* [Saved data entries]:
-.-.-

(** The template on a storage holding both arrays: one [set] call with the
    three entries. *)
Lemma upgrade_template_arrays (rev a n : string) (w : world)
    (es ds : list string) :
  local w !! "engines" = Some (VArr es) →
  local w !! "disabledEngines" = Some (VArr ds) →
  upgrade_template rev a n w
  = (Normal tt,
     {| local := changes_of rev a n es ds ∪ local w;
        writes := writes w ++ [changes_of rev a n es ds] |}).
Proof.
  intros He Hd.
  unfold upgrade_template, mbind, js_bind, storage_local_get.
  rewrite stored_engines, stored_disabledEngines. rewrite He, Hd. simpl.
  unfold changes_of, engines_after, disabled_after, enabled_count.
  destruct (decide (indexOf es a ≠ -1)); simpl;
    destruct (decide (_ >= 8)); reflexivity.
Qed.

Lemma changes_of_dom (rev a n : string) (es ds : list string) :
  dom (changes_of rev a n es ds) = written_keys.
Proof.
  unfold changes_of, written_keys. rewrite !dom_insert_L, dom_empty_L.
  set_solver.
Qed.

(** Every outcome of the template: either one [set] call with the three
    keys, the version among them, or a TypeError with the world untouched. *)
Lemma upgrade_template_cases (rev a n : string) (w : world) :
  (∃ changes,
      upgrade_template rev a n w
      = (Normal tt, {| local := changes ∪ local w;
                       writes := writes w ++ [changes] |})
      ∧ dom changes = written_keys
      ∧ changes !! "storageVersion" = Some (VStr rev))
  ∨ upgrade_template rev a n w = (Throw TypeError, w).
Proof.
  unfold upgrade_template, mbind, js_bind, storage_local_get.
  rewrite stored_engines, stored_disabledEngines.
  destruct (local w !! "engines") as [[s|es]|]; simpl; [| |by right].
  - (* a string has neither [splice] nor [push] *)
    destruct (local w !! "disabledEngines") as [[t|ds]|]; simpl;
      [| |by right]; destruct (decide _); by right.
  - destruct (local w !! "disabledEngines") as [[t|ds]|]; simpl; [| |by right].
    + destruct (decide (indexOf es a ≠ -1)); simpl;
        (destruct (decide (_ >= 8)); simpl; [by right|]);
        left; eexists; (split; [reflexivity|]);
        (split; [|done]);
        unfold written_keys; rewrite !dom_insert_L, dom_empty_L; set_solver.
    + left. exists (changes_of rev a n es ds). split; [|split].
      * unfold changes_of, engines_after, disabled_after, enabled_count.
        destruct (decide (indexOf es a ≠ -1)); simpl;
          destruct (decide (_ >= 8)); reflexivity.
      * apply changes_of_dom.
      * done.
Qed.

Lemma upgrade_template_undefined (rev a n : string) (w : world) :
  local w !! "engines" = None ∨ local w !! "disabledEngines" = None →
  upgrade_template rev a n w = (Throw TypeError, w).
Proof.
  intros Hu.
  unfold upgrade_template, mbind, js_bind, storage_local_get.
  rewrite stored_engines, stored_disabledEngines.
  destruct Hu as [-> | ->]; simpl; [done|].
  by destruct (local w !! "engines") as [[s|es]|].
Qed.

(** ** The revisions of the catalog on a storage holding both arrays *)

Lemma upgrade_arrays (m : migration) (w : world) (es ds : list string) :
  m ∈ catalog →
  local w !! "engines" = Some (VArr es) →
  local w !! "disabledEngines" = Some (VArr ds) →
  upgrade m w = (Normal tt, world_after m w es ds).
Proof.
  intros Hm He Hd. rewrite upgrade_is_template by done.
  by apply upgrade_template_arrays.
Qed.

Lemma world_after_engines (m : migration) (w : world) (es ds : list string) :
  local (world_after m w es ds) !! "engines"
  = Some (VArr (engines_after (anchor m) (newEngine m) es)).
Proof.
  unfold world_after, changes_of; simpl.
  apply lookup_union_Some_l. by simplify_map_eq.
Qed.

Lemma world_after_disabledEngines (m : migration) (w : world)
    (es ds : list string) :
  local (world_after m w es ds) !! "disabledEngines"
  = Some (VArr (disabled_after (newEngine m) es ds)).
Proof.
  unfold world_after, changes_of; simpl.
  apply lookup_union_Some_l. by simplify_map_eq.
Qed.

-.-.-

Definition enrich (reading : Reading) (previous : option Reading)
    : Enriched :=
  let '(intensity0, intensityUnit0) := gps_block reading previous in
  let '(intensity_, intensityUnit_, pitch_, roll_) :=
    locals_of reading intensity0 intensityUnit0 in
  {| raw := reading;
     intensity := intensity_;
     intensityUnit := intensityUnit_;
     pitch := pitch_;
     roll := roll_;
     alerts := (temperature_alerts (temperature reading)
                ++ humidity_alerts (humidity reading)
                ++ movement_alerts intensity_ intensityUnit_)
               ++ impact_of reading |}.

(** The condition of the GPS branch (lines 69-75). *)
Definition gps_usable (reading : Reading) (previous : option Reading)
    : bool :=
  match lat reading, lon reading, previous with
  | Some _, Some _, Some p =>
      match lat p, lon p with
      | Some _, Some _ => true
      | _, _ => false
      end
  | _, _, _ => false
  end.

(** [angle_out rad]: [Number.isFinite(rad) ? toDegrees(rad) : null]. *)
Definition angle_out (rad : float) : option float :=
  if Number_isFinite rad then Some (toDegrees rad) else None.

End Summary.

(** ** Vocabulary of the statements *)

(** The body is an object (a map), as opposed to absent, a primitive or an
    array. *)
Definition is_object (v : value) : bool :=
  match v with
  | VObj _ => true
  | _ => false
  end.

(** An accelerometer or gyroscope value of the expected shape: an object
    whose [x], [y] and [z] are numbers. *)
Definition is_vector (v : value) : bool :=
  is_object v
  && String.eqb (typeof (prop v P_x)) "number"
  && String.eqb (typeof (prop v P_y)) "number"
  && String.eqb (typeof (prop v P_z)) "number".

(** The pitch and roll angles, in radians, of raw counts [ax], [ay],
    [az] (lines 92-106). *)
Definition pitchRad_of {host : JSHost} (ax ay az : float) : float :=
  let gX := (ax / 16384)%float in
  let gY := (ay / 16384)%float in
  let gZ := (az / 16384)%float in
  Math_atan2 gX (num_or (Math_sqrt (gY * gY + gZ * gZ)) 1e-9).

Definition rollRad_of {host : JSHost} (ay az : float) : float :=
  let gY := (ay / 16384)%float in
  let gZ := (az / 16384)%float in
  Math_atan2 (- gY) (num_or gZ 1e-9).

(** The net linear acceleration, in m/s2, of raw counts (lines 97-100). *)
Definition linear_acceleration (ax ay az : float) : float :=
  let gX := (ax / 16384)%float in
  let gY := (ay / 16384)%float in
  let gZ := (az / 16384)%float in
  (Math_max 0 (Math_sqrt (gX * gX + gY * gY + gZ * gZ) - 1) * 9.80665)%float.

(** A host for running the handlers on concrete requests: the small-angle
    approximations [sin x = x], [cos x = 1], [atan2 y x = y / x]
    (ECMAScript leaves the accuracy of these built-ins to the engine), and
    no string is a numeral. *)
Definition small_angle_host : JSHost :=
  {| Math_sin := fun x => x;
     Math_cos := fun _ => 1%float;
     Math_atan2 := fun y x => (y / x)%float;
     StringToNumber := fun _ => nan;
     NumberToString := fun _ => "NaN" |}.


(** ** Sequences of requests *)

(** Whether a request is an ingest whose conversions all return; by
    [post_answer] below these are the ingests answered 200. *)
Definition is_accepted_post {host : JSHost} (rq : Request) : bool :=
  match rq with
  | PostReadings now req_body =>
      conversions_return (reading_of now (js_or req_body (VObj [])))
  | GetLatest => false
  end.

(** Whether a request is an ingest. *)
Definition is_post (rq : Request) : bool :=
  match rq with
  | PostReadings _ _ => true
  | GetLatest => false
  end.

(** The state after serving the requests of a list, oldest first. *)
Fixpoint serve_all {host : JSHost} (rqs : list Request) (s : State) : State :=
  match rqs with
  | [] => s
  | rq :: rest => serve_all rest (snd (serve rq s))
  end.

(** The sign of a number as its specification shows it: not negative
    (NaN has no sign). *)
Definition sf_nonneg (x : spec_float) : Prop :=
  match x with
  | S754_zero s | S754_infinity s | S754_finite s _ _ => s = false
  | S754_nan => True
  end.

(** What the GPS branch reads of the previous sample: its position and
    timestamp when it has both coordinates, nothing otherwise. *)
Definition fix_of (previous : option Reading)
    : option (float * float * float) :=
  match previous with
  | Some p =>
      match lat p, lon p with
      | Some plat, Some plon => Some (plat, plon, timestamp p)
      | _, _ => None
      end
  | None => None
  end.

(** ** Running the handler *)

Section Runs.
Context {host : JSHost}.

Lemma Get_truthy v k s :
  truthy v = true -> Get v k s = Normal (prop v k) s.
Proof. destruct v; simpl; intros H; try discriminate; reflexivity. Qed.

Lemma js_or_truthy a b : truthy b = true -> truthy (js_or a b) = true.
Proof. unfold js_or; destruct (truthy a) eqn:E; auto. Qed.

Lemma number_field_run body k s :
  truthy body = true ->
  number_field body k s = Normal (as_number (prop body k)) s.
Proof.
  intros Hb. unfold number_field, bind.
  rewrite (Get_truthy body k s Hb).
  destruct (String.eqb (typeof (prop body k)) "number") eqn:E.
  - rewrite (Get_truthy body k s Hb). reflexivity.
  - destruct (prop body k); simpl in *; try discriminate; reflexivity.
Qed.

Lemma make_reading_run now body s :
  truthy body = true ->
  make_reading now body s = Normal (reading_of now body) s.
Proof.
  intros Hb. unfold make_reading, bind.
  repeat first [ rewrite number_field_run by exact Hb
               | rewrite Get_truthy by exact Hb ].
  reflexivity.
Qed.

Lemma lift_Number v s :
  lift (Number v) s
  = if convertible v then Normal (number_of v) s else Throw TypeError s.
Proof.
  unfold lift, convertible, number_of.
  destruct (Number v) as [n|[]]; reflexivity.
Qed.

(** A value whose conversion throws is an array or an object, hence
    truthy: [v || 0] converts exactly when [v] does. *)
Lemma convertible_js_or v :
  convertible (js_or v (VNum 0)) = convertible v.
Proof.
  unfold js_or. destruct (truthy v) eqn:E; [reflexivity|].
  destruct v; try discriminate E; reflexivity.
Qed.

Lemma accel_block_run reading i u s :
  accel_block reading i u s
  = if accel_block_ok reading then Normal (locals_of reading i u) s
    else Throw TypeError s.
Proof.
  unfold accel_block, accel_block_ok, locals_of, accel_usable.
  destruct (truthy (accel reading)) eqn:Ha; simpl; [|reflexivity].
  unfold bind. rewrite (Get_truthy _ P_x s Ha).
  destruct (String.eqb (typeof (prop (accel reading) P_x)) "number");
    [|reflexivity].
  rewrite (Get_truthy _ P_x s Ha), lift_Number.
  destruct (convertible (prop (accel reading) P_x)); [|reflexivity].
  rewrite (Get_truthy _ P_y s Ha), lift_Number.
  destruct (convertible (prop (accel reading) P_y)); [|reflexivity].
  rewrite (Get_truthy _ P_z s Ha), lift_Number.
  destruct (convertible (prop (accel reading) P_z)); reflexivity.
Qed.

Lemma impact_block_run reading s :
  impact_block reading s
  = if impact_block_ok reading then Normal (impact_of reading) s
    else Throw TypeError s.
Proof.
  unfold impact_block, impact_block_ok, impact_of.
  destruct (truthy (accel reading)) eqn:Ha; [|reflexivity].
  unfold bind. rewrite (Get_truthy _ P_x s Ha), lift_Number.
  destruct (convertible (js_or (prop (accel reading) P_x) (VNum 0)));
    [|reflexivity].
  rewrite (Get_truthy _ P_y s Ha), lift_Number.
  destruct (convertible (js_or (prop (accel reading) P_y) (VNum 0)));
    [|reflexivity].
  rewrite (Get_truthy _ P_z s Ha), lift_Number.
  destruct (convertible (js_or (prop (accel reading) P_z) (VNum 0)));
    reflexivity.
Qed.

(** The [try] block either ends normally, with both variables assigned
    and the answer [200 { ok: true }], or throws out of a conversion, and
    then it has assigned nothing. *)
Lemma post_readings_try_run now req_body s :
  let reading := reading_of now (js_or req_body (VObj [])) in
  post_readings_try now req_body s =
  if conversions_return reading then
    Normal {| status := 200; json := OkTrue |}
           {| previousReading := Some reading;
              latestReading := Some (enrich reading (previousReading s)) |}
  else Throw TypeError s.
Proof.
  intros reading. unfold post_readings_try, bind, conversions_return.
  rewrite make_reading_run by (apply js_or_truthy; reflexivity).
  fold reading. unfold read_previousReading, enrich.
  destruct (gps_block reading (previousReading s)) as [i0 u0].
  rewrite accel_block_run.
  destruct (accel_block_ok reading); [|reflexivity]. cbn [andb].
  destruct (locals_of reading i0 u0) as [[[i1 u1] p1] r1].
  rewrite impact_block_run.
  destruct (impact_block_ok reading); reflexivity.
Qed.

-.-.-

* [Problem to solve]: Among the entries above, how many lines contain the string "list"? Only the number should be given.

* [Written answer]: 7